Dad's Half Time Report

January 29th marks the 6th month anniversary since our departure. With the Superbowl now set, let us analyze the first half stats. Being a number's geek, I always find figures to be an easier language to speak, so here is our first 6 months by some of the numbers as of January 29th:
  • Days away from home: 184
  • Continents visited: 4
  • Countries slept in: 9
  • Flights taken (counting connections): 21
  • Trains ridden (not counting subways): 2
  • Airbnb Stays: 18
  • Hostel Stays: 3
  • Hotel Stays: 2
  • Farm Stays: 1
    • sheep de-tailed: ~250
  • Family member who have puked: 5
  • Teeth Lost: 5 (all from one child)
  • Campervans rented: 1
  • Cars rented: 4
  • KM driven: not that anal
  • Books Read: 69
  • SIM cards purchased: 16
  • Hospitals visited: 2
  • Children lost: 1
  • Shoes purchased: 6
  • YoungLife staff met: 2
  • Missionaries connected with: 2
  • Projects we've been able to serve with: 4

Six months! So hard to believe as time is a bit of an enigma on this journey. On one hand it seems we just left and are only starting to get the hang of this, while on the other it feels like we have been away much longer. That time component makes it incredibly difficult to summarize this trip, our experiences, and all that our family has endured, enjoyed and engaged in. Words have never really been my forte, so set your expectations low and we will see where this goes.
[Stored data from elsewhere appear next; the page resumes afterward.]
(** * Image_tool_simple: the masking canvas, the batch generator and the
      live conversation hook, embedded from the TypeScript sources.

    Part I holds the model, one module per source file:
    - [Canvas2D]: the part of the browser's 2D canvas that
      [components/MaskingCanvas.tsx] calls (bitmaps, Porter-Duff
      compositing, [getImageData], [putImageData], [clearRect],
      [fillRect], [drawImage]);
    - [MaskingCanvas]: [components/MaskingCanvas.tsx];
    - [Generation], [ImageEditor], [ImageEditorPart003]: [handleGenerate]
      of the image editor, in components/ImageEditor.tsx and in the later
      version of that file (unnamed/part_003);
    - [JSString]: strings as sequences of UTF-16 code units, with
      [String.prototype.trim];
    - [LiveConversation]: [hooks/useLiveConversation.ts];
    - [MaskingCanvasSession]: the masking canvas under any sequence of
      mouse events, calls through its handle and layouts;
    - [Upload]: [handleFileChange], [processFiles] and [handleReset] of
      the image editor, in its versions;
    - [ImageEditorPart004]: [handleGenerate] in the first version of the
      editor (unnamed/part_004).

    Part II holds the theorems; Part III holds what holds of whole
    sessions of the canvas, of every run of [handleGenerate], of the
    uploads and of every run of the hook. *)

From Stdlib Require Import ZArith QArith Qminmax Lqa String Ascii List Lia.
From stdpp Require Import base list gmap.
Import ListNotations.

Local Open Scope Z_scope.

(* ===================================================================== *)
(** * Part I: the model *)
(* ===================================================================== *)

(** ** The 2D canvas *)

Module Canvas2D.

(** One pixel, four channels in 0..255, alpha not premultiplied: the view
    that [ImageData] gives of a bitmap.  The backing store of a canvas is
    identified with this view. *)
Record RGBA := mkRGBA { red : Z; green : Z; blue : Z; alpha : Z }.

Definition transparent : RGBA := mkRGBA 0 0 0 0.
Definition white : RGBA := mkRGBA 255 255 255 255.     (* fillStyle = 'white' *)
Definition black : RGBA := mkRGBA 0 0 0 255.           (* fillStyle = 'black' *)
Definition red500 : RGBA := mkRGBA 239 68 68 255.      (* '#ef4444' *)

(** [ImageData]: [data] is row-major, one entry per pixel (the source's
    [Uint8ClampedArray] holds the same pixels, four bytes each). *)
Record ImageData := mkImageData {
  width : nat;
  height : nat;
  data : list RGBA
}.

(** An [HTMLCanvasElement] with its bitmap. *)
Record Canvas := mkCanvas {
  cwidth : nat;
  cheight : nat;
  bitmap : list RGBA
}.

(** [document.createElement('canvas')] followed by the assignments of
    [width] and [height]: the bitmap is transparent black. *)
Definition createCanvas (w h : nat) : Canvas :=
  mkCanvas w h (replicate (w * h) transparent).

(** [globalCompositeOperation], the values the source uses. *)
Inductive CompositeOperation := SourceOver | SourceIn | DestinationOver.

Definition clamp8 (v : Z) : Z := Z.max 0 (Z.min 255 v).

(** Rounded division, and the product of two fractions given in 255ths. *)
Definition div_round (a b : Z) : Z := (2 * a + b) / (2 * b).
Definition mul255 (a b : Z) : Z := div_round (a * b) 255.
Definition unpremul (c a : Z) : Z :=
  if a =? 0 then 0 else Z.min 255 (div_round (c * 255) a).

(** Porter-Duff compositing of source [s] on backdrop [b]:
    [co = as*Fa*Cs + ab*Fb*Cb] and [ao = as*Fa + ab*Fb], with
    - source-over:      [Fa = 1],      [Fb = 1 - as];
    - source-in:        [Fa = ab],     [Fb = 0];
    - destination-over: [Fa = 1 - ab], [Fb = 1]. *)
Definition composite (op : CompositeOperation) (s b : RGBA) : RGBA :=
  let '(Fa, Fb) :=
    match op with
    | SourceOver => (255, 255 - alpha s)
    | SourceIn => (alpha b, 0)
    | DestinationOver => (255 - alpha b, 255)
    end in
  let ao := Z.min 255 (mul255 (alpha s) Fa + mul255 (alpha b) Fb) in
  let ch cs cb :=
    unpremul (mul255 (mul255 cs (alpha s)) Fa + mul255 (mul255 cb (alpha b)) Fb) ao in
  mkRGBA (ch (red s) (red b)) (ch (green s) (green b)) (ch (blue s) (blue b)) ao.

(** Painting: every pixel [(x, y)] of the bitmap is composited with the
    source pixel [src x y]; [i mod w] and [i / w] are the column and the
    row of the [i]-th pixel. *)
Definition paint (op : CompositeOperation) (src : nat -> nat -> RGBA)
    (c : Canvas) : Canvas :=
  mkCanvas (cwidth c) (cheight c)
    (imap (fun i b => composite op (src (i mod cwidth c) (i / cwidth c))%nat b)
          (bitmap c)).

(** A colour laid with a coverage in 0..255 (an antialiased shape gives
    the pixels of its edge a partial coverage). *)
Definition covered (color : RGBA) (coverage : Z) : RGBA :=
  mkRGBA (red color) (green color) (blue color)
         (mul255 (alpha color) (clamp8 coverage)).

(** [ctx.fillRect(0, 0, canvas.width, canvas.height)]: the rectangle
    covers every pixel fully. *)
Definition fillRect_all (op : CompositeOperation) (fillStyle : RGBA)
    (c : Canvas) : Canvas :=
  paint op (fun _ _ => fillStyle) c.

(** [ctx.clearRect(0, 0, canvas.width, canvas.height)]. *)
Definition clearRect_all (c : Canvas) : Canvas :=
  mkCanvas (cwidth c) (cheight c) (replicate (cwidth c * cheight c) transparent).

(** [ctx.getImageData(0, 0, canvas.width, canvas.height)]. *)
Definition getImageData (c : Canvas) : ImageData :=
  mkImageData (cwidth c) (cheight c) (bitmap c).

(** [ctx.putImageData(img, 0, 0)]: the pixels of [img] replace those of
    the canvas where the two overlap, without compositing. *)
Definition putImageData (img : ImageData) (c : Canvas) : Canvas :=
  mkCanvas (cwidth c) (cheight c)
    (imap (fun i old =>
             let x := (i mod cwidth c)%nat in
             let y := (i / cwidth c)%nat in
             if (x <? width img)%nat && (y <? height img)%nat
             then default old (data img !! (y * width img + x)%nat)
             else old)
          (bitmap c)).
Down time is far less existent than I ever imagined. There is not as much time to process as we adults would like as 4 kids do not always make for peaceful travel companions. Sometimes we worry that it's going by in a blur and the kids are not processing all that they should. Our desire to be intentional with this blessing probably haunts us more than necessary but, then again, we are both first born children.

Personally this trip has had its challenges for me. My struggles with my feet have been mentioned numerous times and will not be expanded upon here. Sufficient to say that it's not fun to travel (especially to unfamiliar places) when not feeling 100% and add to that being sick for about month, part of me sincerely wanted to pull the plug and either head home or else find a place to just settle down somewhere for the second half (which was always our Plan B) where medical care could be more easily accessed. I have not fully been able to have the experience I had hoped for as many of the things I enjoy just couldn't be done: playing with the boys and running to name two. But I suppose that life always has a way of throwing us curve balls which require faith and perseverance and while we often do not appreciate it at the time, eventually we see what God was up to. I'm annoyed at the time that it took to figure out the issues and the energy spent navigating various health care systems but it is one way to experience the world outside the U.S. too. I have now started some new meds which seem to be helping and everyone feels they would like to continue if I am able. So, that is our plan - we have been putting off committing to new plans until we decided. This week, we have booked our Safari tour in South Africa and also purchased our tickets to Morocco after our time in the Middle East, which we are also diligently working on planning. My hope is the second half will be significantly better than the first.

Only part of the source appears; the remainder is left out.